After watching the movie, seeing the tepid reviews roll in and eyeing the film’s lukewarm weekend box office, I have to say that The Losers might be the most aptly titled film of the year.
The two-star seal of mediocrity being bestowed upon the movie is more for the The Losers’ complete superfluousness and half-baked nature than anything else. Director Sylvain White (Stomp the Yard) has obviously seen some good action movies in his time, he just forgot to rip off the stuff that makes them good, instead yanking the window dressing. The Losers is very much of the Tarantino/Rodriguez/Ritchie triumvirate of clever, energized action movies and an attempt at a slick, stylish, colorful shoot ‘em up. At best, White has already been trumped. It’s hard to be occasionally trashy and sometimes frenzied when Mark Neveldine and Brian Taylor have already more than covered that ground—and with abandon—with their Crank films. At worst, White is constantly cherry-picking bits and pieces of other directors’ styles, while never adding his own spin, making The Losers about as useful as a photocopy of the Mona Lisa.
The plot, such as it is, follows a group of misfit soldiers (think of the movie as A-Team Redux). Betrayed by the government during a mission in Bolivia, the soldiers are dead set on revenge.
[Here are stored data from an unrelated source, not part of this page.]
(** X19.  The counts of a line add up: the points of the line of a type
    sum to the number of titles of that type released before the latest
    year. *)
Theorem chart_line_counts_add_up (data : list Trends.title)
  (l : Trends.line) (Hline : l ∈ Trends.yearly_lines data) :
  sum_list (Trends.ys l) =
  length (List.filter (λ r, bool_decide (Trends.type r = Some (Trends.label l)))
                      (Trends.data_filtered data)).
Proof.
  unfold Trends.yearly_lines in Hline. cbn zeta in Hline.
  apply list_elem_of_fmap in Hline as (t & -> & _). cbn [Trends.ys Trends.label].
  rewrite line_counts_add_up. apply grouped_of_type, data_filtered_years.
Qed.

Lemma chart_line_counts_add_up_witness :
  sum_list [1; 1] =
  length (List.filter (λ r, bool_decide (Trends.type r = Some (py "TV Show")))
                      (Trends.data_filtered example_titles)).
Proof.
  apply (chart_line_counts_add_up example_titles
           (Trends.Line (py "TV Show") [2019; 2020]%Z [1; 1])).
  vm_compute. right; left.
Defined.

(** X20.  No title that has a type is lost or counted twice: all the
    points of all the lines together sum to the number of the titles
    released before the latest year that have a type, and there is one
    line per type of those titles.  A title whose type is missing is in
    no group and on no line. *)
Theorem chart_counts_every_title_once (data : list Trends.title) :
  sum_list (map (λ l, sum_list (Trends.ys l)) (Trends.yearly_lines data)) =
    length (List.filter (λ r, bool_decide (is_Some (Trends.type r)))
                        (Trends.data_filtered data))
  ∧ NoDup (map Trends.label (Trends.yearly_lines data))
  ∧ ∀ t, t ∈ map Trends.label (Trends.yearly_lines data) ↔
         Some t ∈ map Trends.type (Trends.data_filtered data).
Proof.
  unfold Trends.yearly_lines. cbn zeta.
  rewrite !map_map. cbn [Trends.ys Trends.label]. rewrite map_id.
  set (keys := Trends.grouped (Trends.data_filtered data)).
  split; [|split].
  - rewrite (map_ext _ (λ t, length (List.filter
               (λ k, bool_decide (snd k = t)) keys))) by apply line_counts_add_up.
    rewrite type_sizes_add_up.
    + apply grouped_length, data_filtered_years.
    + apply sorted_unique_NoDup;
        [apply str_ltb_irrefl | apply str_ltb_trans | apply str_ltb_total].
    + apply Forall_forall. intros k Hk.
      apply sorted_unique_elem; [apply str_ltb_total|].
      by apply list_elem_of_fmap_2.
  - apply sorted_unique_NoDup;
      [apply str_ltb_irrefl | apply str_ltb_trans | apply str_ltb_total].
  - intros t. rewrite sorted_unique_elem by apply str_ltb_total.
    rewrite !list_elem_of_fmap. split.
    + intros ([y t'] & -> & (r & Hr & Hy & Ht)%elem_of_grouped). by exists r.
    + intros (r & Ht & Hr). exists (default 0%Z (Trends.release_year r), t).
      split; [done|]. apply elem_of_grouped. exists r. split; [done|].
      split; [|done].
      pose proof (data_filtered_years data) as Hy. rewrite Forall_forall in Hy.
      by destruct (Hy r Hr) as [y ->].
Qed.

(** The chart of the example: the year 2018, whose only title has no
    type, and the latest year 2021 are not on the axis. *)
Lemma example_chart : Trends.yearly_lines example_titles = example_lines.
Proof. reflexivity. Qed.

(** * Quoted phrases and repeated keys *)

Section Phrases.

Implicit Types (k v p q : str).

Lemma dict_get_set (d : dict) k v : dict_get (dict_set d k v) k = Some v.
Proof.
  induction d as [|[k' v'] d IH]; cbn.
  - by rewrite decide_True.
  - destruct (decide (k' = k)) as [->|Hne]; cbn.
    + by rewrite decide_True.
    + by rewrite decide_False.
Qed.

(** The last iteration of the classification loop. *)
Lemma classify_loop_last pre t :
  classify_loop (pre ++ [t]) =
  snd (classify_body (pre ++ [t]) (length pre)
         (fold_left (λ st i, snd (classify_body (pre ++ [t]) i st))
                    (seq 0 (length pre)) parse_init)).
Proof.
  unfold classify_loop. rewrite length_app. cbn [length].
  rewrite Nat.add_1_r, seq_S, fold_left_app. done.
Qed.

Lemma classify_last_filter pre k v :
  colon_char ∉ k →
  ∃ cs, column_searches (classify_loop (pre ++ [k ++ colon_char :: v])) =
        dict_set cs (PyStr.lower (PyStr.strip k)) (PyStr.strip v).
Proof.
  intros Hk. rewrite classify_loop_last. unfold classify_body at 1.
  rewrite nth_middle, contains_colon_middle, split_first_first_colon by done.
  cbn [fst snd]. rewrite length_app. cbn [length].
  rewrite (proj2 (Nat.ltb_ge _ _)) by lia.
  eexists. by destruct (negb (PyStr.truthy (PyStr.strip v))).
Qed.

Lemma split_terms_phrase p :
  quote_char ∉ p → p ≠ [] → split_terms (quote_char :: p ++ [quote_char]) = [p].
Proof.
  intros Hp Hne.
  apply (split_terms_quoted [] p []); [apply not_elem_of_nil.. | done | done].
Qed.

End Phrases.

(** X21.  The last filter for a key wins: whatever comes before it, a
    query that ends in the token [k:v] maps the key to the value of that
    token. *)
Theorem last_filter_for_a_key_wins (q0 k v : str)
  (Hquotes : in_quotes (scan_from scan_init q0) = false)
  (Hkq : PyStr.contains_char quote_char k = false)
  (Hks : PyStr.contains_char space_char k = false)
  (Hkc : PyStr.contains_char colon_char k = false)
  (Hvq : PyStr.contains_char quote_char v = false)
  (Hvs : PyStr.contains_char space_char v = false) :
  dict_get (snd (parse_search_terms (q0 ++ space_char :: k ++ colon_char :: v)))
           (PyStr.lower (PyStr.strip k))
  = Some (PyStr.strip v).
Proof.
  apply contains_char_false in Hkq, Hks, Hkc, Hvq, Hvs.
  unfold parse_search_terms. cbn [snd].
  rewrite split_terms_concat by done. rewrite (split_terms_single (k ++ _)).
  - destruct (classify_last_filter (split_terms q0) k v Hkc) as [cs ->].
    apply dict_get_set.
  - rewrite elem_of_app, elem_of_cons. intros [?|[?|?]]; done.
  - rewrite elem_of_app, elem_of_cons. intros [?|[?|?]]; done.
  - by destruct k.
Qed.
(** * Vision Code: the playback controller, the analysis client and the
    graph renderer, embedded from the TypeScript sources.

    - [JS]: the JavaScript values the program computes with.
    - [GraphNode] ... [AnalysisResult], [EditorMode]: [types.ts].
    - [Json], [GeminiService]: [services/geminiService.ts].
    - [App]: the [App] component of [index.tsx] (state, event handlers and
      the playback effect).
    - [Visualizer]: the drawing effect of [components/Visualizer.tsx].
    The theorems follow the definitions. *)

From Stdlib Require Import ZArith NArith List String Ascii Bool Lia.
From stdpp Require Import gmap.
Import ListNotations.

Set Warnings "-register-all".

Local Open Scope Z_scope.

(** ** JavaScript values *)

Module JS.

(** A JavaScript string is a sequence of UTF-16 code units. *)
Definition jsstring := list N.

(** An ASCII literal of the source as a JavaScript string. *)
Definition lit (s : string) : jsstring :=
  map N_of_ascii (list_ascii_of_string s).

(** The numbers the component handles are array lengths, frame indices and
    results of [parseInt]: integers or [NaN]. An integer is taken exactly,
    as [Z]; the source's numbers are IEEE doubles, which hold every integer
    of magnitude up to [2 ^ 53]. *)
Inductive number : Type :=
| Int (z : Z)
| NaN.

(** [Number.isSafeInteger]. For a safe integer [z] the doubles [z + 1] and
    [z - 1] are the integers [z + 1] and [z - 1]; above [2 ^ 53] a double
    sum is rounded to the nearest double, so that [2 ^ 53 + 2 - 1] is
    [2 ^ 53]. *)
Definition safeInteger (z : Z) : Prop :=
  - (2 ^ 53 - 1) <= z <= 2 ^ 53 - 1.

#[global] Instance number_eq_dec : EqDecision number.
Proof. solve_decision. Defined.

(** [a + k] and [a - k] for an integer constant [k], without rounding:
    the source's sum and difference as long as the operand and the result
    are of magnitude at most [2 ^ 53], as they are for [k = 1] on a
    [safeInteger]. The length of an array is below [2 ^ 32], so a cursor
    within the frames is a safe integer; a statement about [prev + 1] or
    [prev - 1] at any other cursor carries [safeInteger] as a hypothesis. *)
Definition add (a : number) (k : Z) : number :=
  match a with Int z => Int (z + k) | NaN => NaN end.

Definition sub (a : number) (k : Z) : number :=
  match a with Int z => Int (z - k) | NaN => NaN end.

(** Relational operators: every comparison with [NaN] is false. *)
Definition lt (a b : number) : bool :=
  match a, b with Int x, Int y => x <? y | _, _ => false end.

Definition gt (a b : number) : bool := lt b a.

Definition ge (a b : number) : bool :=
  match a, b with Int x, Int y => y <=? x | _, _ => false end.

(** [x || 0] on an optional length: [undefined] and [0] are falsy. *)
Definition orZero (x : option Z) : Z :=
  match x with Some z => z | None => 0 end.

(** [WhiteSpace] and [LineTerminator] code units, the characters
    [String.prototype.trim] strips. *)
Definition isWhiteSpace (u : N) : bool :=
  ((u =? 0x9) || (u =? 0xB) || (u =? 0xC) || (u =? 0x20) || (u =? 0xA0)
   || (u =? 0x1680) || ((0x2000 <=? u) && (u <=? 0x200A))
   || (u =? 0x202F) || (u =? 0x205F) || (u =? 0x3000) || (u =? 0xFEFF)
   || (u =? 0xA) || (u =? 0xD) || (u =? 0x2028) || (u =? 0x2029))%N.

Fixpoint trimStart (s : jsstring) : jsstring :=
  match s with
  | u :: rest => if isWhiteSpace u then trimStart rest else s
  | [] => []
  end.

Definition trimEnd (s : jsstring) : jsstring := rev (trimStart (rev s)).

Definition trim (s : jsstring) : jsstring := trimEnd (trimStart s).

(** Truthiness of a string: only the empty string is falsy. *)
Definition truthy (s : jsstring) : bool :=
  match s with [] => false | _ => true end.

(** How a function ends: with a value, or by throwing an [Error] with a
    message. *)
Inductive Completion (A : Type) : Type :=
| Return (a : A)
| Throw (message : jsstring).

Arguments Return {A} a.
Arguments Throw {A} message.

Definition bind {A B : Type} (c : Completion A) (k : A -> Completion B)
  : Completion B :=
  match c with
  | Return a => k a
  | Throw message => Throw message
  end.

Notation "'let*' x ':=' c 'in' k" := (bind c (fun x => k))
  (at level 10, x name, c at level 100, k at level 200).

End JS.

Import JS.

(** ** types.ts *)

Inductive NodeType : Type := value | pointer | root | null.

Module GraphNode.
Record t : Type := mk {
  id : jsstring;
  label : jsstring;
  type : option NodeType;
  color : option jsstring
}.
End GraphNode.

Module GraphEdge.
Record t : Type := mk {
  source : jsstring;
  target : jsstring;
  label : option jsstring
}.
End GraphEdge.

Module VisualizationFrame.
Record t : Type := mk {
  step : number;
  lineCode : jsstring;
  explanation : jsstring;
  nodes : list GraphNode.t;
  edges : list GraphEdge.t
}.
End VisualizationFrame.

Module AnalysisResult.
Record t : Type := mk {
  frames : list VisualizationFrame.t;
  timeComplexity : jsstring;
  spaceComplexity : jsstring;
  conceptExplanation : jsstring;
  detectedStructure : jsstring
}.

(** [analysis.frames.length] *)
Definition length (a : t) : Z := Z.of_nat (List.length (frames a)).
End AnalysisResult.

Inductive EditorMode : Type := PYTHON | JAVASCRIPT | JAVA.

(** The string value of each enum member. *)
Definition EditorMode_value (m : EditorMode) : jsstring :=
  match m with
  | PYTHON => lit "python"
  | JAVASCRIPT => lit "javascript"
  | JAVA => lit "java"
  end.

(** ** JSON values and [JSON.parse] *)

Module Json.

Inductive JsValue : Type :=
| JNull
| JBool (b : bool)
(** the number [(-1)^negative * mantissa * 10^exponent] a literal denotes,
    before it is rounded to a double *)
| JNumber (negative : bool) (mantissa : N) (exponent : Z)
| JString (s : jsstring)
| JArray (elements : list JsValue)
(** the members in source order; reading a property takes the last one of
    that name, as a repeated name overwrites the earlier value *)
| JObject (members : list (jsstring * JsValue)).

Fixpoint lookupLast (key : jsstring) (members : list (jsstring * JsValue))
  : option JsValue :=
  match members with
  | [] => None
  | (k, v) :: rest =>
      match lookupLast key rest with
      | Some v' => Some v'
      | None => if decide (k = key) then Some v else None
      end
  end.

(** [v[key]] for an own property; [None] is [undefined]. *)
Definition getProp (key : jsstring) (v : JsValue) : option JsValue :=
  match v with
  | JObject members => lookupLast key members
  | _ => None
  end.
(** * bTCP: segment codec and the client and server endpoint handlers

    A shallow embedding of [btcp/btcp_socket.py], [btcp/client_socket.py] and
    [btcp/server_socket.py].

    Python integers are unbounded, so every counter is a [Z]; a [bytes] object
    is a [list byte]; an attribute that may hold [None] is an [option].  A
    Python exception is an inductive [exn]; a method of a socket object is a
    function in a small state-and-exception monad over the record of the
    object's attributes, in which the attribute writes that happened before an
    exception stay visible, as they do in Python.  Calls of [print] write to
    standard output only and are left out.

    The two threads of a socket are modelled where a property needs them: the
    network thread is the sequence of callbacks the lossy layer makes
    ([lossy_layer_segment_received], [lossy_layer_tick]), each run to its end;
    a blocking call of the application thread ([connect], [shutdown],
    [accept], [recv]) takes, for each of its waits, the callbacks the network
    thread runs in the meantime; between two waits the call runs without the
    network thread cutting in.  The method [close] and the destructor only
    release the lossy layer and are not modelled: no property below is about
    them. *)

From Stdlib Require Import ZArith List Bool Lia Relations.
From Stdlib.Strings Require Import Byte.
Import ListNotations.
Local Open Scope Z_scope.

(** ** Exceptions and results *)

(** The exceptions the modelled code can raise: [IndexError] (list index out of
    range), [TypeError] (arithmetic on [None], [int] of a non-string with a
    base) and [struct.error] (a value that does not fit its format, a buffer
    of the wrong size). *)
Inductive exn : Type :=
| IndexError
| TypeError
| StructError.

Inductive outcome (A : Type) : Type :=
| Return (a : A)
| Raise (e : exn).
Arguments Return {A} a.
Arguments Raise {A} e.

Definition obind {A B : Type} (m : outcome A) (k : A -> outcome B) : outcome B :=
  match m with
  | Return a => k a
  | Raise e => Raise e
  end.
That’s the basic setup, and it exists simply to move the film from action piece to action piece. Nothing in the film can be considered very memorable. The cast is fine (though Jeffrey Dean Morgan has the look of a man shot up with horse tranquilizers), but there’s nary an attempt at characterization, trading that in for a collection of clichés instead. There’s the gruff, no-nonsense commander (Morgan), the nerdy comic-relief guy (Chris Evans) and the hothead (Idris Elba). They all gripe and moan at each other in supposedly clever, pithy ways—except here, clever and pithy never crawls outside the realm of momma jokes.
We even get one of those movie bad guys—here, a government agent named Max (Jason Patric)—who is so evil he arbitrarily shoots his henchman (or in this case, henchwoman) in the head for no reason. He’s also involved in setting off some sort of bomb that swallows up entire landmasses, a vague MacGuffin so cheesy it’d be more at home in a Superman comic. Someone, please get this man a mustache to twirl. All of this is supposed to be the expense of saving America, making Max a variant on Johnny Depp’s character in Once Upon a Time In Mexico (2003). The only problem here is that Jason Patric is no Johnny Depp, much like the movie isn’t a whole lot of things, besides, of course, being pretty uneventful. Rated PG-13 for sequences of intense action and violence, a scene of sensuality and language.